How then might we go about deciding whether a string is grammatical? And in particular, how might we do so in a way that is consistent with what we believe we know about human cognitive capacities? One (very simple-minded) way might be to attempt to put in a database all the grammatical sentences of English. Any possible sentence is then bound to be included in the database and can be checked against it, for example by running it as a Prolog query. Non-sentences, such as those in (2), will not be included, and so will not be recognised as grammatical English.

This method has some severe drawbacks. In the first place, since we have already claimed that the number of sentences in a language is infinitely vast, it follows that no finite database could ever be complete. For example, given a database containing N sentences, we could create an (N+1)th sentence made up of all the sentences so far joined together by the word 'and', then an (N+2)th sentence by joining them with 'or', and so on. Most importantly, the grammars of natural languages are recursive (a concept which we shall return to later in the chapter), allowing syntactic units to be embedded to any depth, as in the sentence 'The house the surveyor the property developer called valued fell down' or 'The man in the sunglasses in the hotel in Spain in the photograph in the newspaper is a bank robber'.

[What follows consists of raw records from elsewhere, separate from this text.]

(** X16: the [PROVIDER] parser returns [openai] or [local] and
    nothing else: [local] only for the string [local], [openai] for a
    falsy value (absent, empty, [null], [false], zero), for a value of
    length zero and for the string [openai]; every other value, [Local]
    or [OPENAI] included, throws: a [KnownError] that quotes the text of
    the value, or what the conversion of the value to a string throws. *)
Theorem PROVIDER_accepts `{ConfigEnv} (provider : JsVal) :
  (forall v, configParsers.PROVIDER provider = inr v ->
             v = JStr "openai" \/ v = JStr "local")
  /\ (configParsers.PROVIDER provider = inr (JStr "local") <-> provider = JStr "local")
  /\ (configParsers.PROVIDER provider = inr (JStr "openai")
      <-> truthy provider = false \/ length_is_zero provider = true
          \/ provider = JStr "openai")
  /\ (forall e, configParsers.PROVIDER provider = inl e ->
        (exists text,
            js_String provider = inr text
            /\ e = KnownError ("Invalid provider: " ++ text
                                 ++ ". Supported providers: openai, local"))
        \/ js_String provider = inl e)
  /\ (forall m : option string,
         provider = of_opt_string m ->
         (configParsers.PROVIDER provider = inr (JStr "openai")
          <-> truthy_str m = false \/ m = Some "openai")
         /\ (forall e, configParsers.PROVIDER provider = inl e ->
               exists p, m = Some p
                         /\ e = KnownError ("Invalid provider: " ++ p
                                              ++ ". Supported providers: openai, local"))).
Proof.
  assert (Hthrown : forall e, configParsers.PROVIDER provider = inl e ->
            (exists text,
                js_String provider = inr text
                /\ e = KnownError ("Invalid provider: " ++ text
                                     ++ ". Supported providers: openai, local"))
            \/ js_String provider = inl e).
  { intros e.
    destruct (PROVIDER_cases provider)
      as [[_ E] | [[_ E] | (_ & _ & _ & _ & E)]]; rewrite E;
      try (intros Hx; discriminate Hx).
    destruct (js_String provider) as [e' | text]; cbn [obind]; intros Hx.
    - right. injection Hx as ->. reflexivity.
    - left. exists text. split; [reflexivity|]. injection Hx as <-. reflexivity. }
  assert (Hopenai : configParsers.PROVIDER provider = inr (JStr "openai")
                    <-> truthy provider = false \/ length_is_zero provider = true
                        \/ provider = JStr "openai").
  { destruct (PROVIDER_cases provider)
      as [[Hf E] | [[Hp E] | (Ht & Hl & Ho & Hloc & E)]]; rewrite E.
    - split; [intros _ | reflexivity]. destruct Hf; auto.
    - split.
      + intros Hx. injection Hx as Hx. auto.
      + intros [Hx | [Hx | Hx]].
        * destruct Hp as [-> | ->]; discriminate Hx.
        * destruct Hp as [-> | ->]; discriminate Hx.
        * rewrite Hx. reflexivity.
    - split.
      + destruct (js_String provider); cbn [obind]; intros Hx; discriminate Hx.
      + intros [Hx | [Hx | Hx]]; [congruence | congruence | contradiction]. }
  split; [|split; [|split; [exact Hopenai | split; [exact Hthrown|]]]].
  - intros v.
    destruct (PROVIDER_cases provider)
      as [[_ E] | [[Hp E] | (_ & _ & _ & _ & E)]]; rewrite E.
    + intros Hx. injection Hx as <-. auto.
    + intros Hx. injection Hx as <-. exact Hp.
    + destruct (js_String provider); cbn [obind]; intros Hx; discriminate Hx.
  - destruct (PROVIDER_cases provider)
      as [[Hf E] | [[Hp E] | (_ & _ & _ & Hloc & E)]]; rewrite E.
    + split; [intros Hx; discriminate Hx|].
      intros ->. destruct Hf as [Hf | Hf]; discriminate Hf.
    + split; [intros Hx; injection Hx as Hx; exact Hx | intros ->; reflexivity].
    + split; [|intros Hx; contradiction].
      destruct (js_String provider); cbn [obind]; intros Hx; discriminate Hx.
  - intros m Em. split.
    + rewrite Hopenai. rewrite Em. rewrite truthy_of_opt_string. split.
      * intros [Hx | [Hx | Hx]]; [auto | | ].
        -- left. apply length_is_zero_of_opt_string. exact Hx.
        -- right. destruct m as [s|]; [|discriminate Hx].
           injection Hx as ->. reflexivity.
      * intros [Hx | Hx]; [auto|]. right. right. rewrite Hx. reflexivity.
    + intros e He. destruct (Hthrown e He) as [(text & Et & Ee) | Et];
        rewrite Em, js_String_of_opt_string in Et; [|discriminate Et].
      injection Et as Et. destruct m as [s|].
      * exists s. split; [reflexivity|]. rewrite Ee, Et. reflexivity.
      * exfalso. rewrite Em in He. discriminate He.
Qed.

The second drawback is that simply putting a large number of sentences into a database does not indicate what it is that distinguishes them from non-sentences. It does not account for our intuitions, on seeing a novel string of words, as to whether that string belongs to the list of sentences (i.e., to the language) or not. For the same reason, it does not account for the fact that, despite their apparently different structures, sentences (3a) and (3c) express the same proposition (or 'have the same meaning') while (3a) and (3b), despite their similar structures, do not:

a. John is easy to please
b. John is eager to please
c. It is easy to please John

So a 'database of all the grammatical sentences' is both impossible and unsatisfactory. The two disadvantages listed above converge in a common general observation, which is relevant to our requirement that our account of language be cognitively plausible. The human brain contains only a finite, even if awesomely vast, number of neurons, so human beings have a strictly limited memory. No single human brain, nor even the totality of all human brains, could hold in memory all the sentences of a language, since a finite space can not contain an infinite number of objects. By the same token, we could not hope to put an infinite number of sentences into a computer database.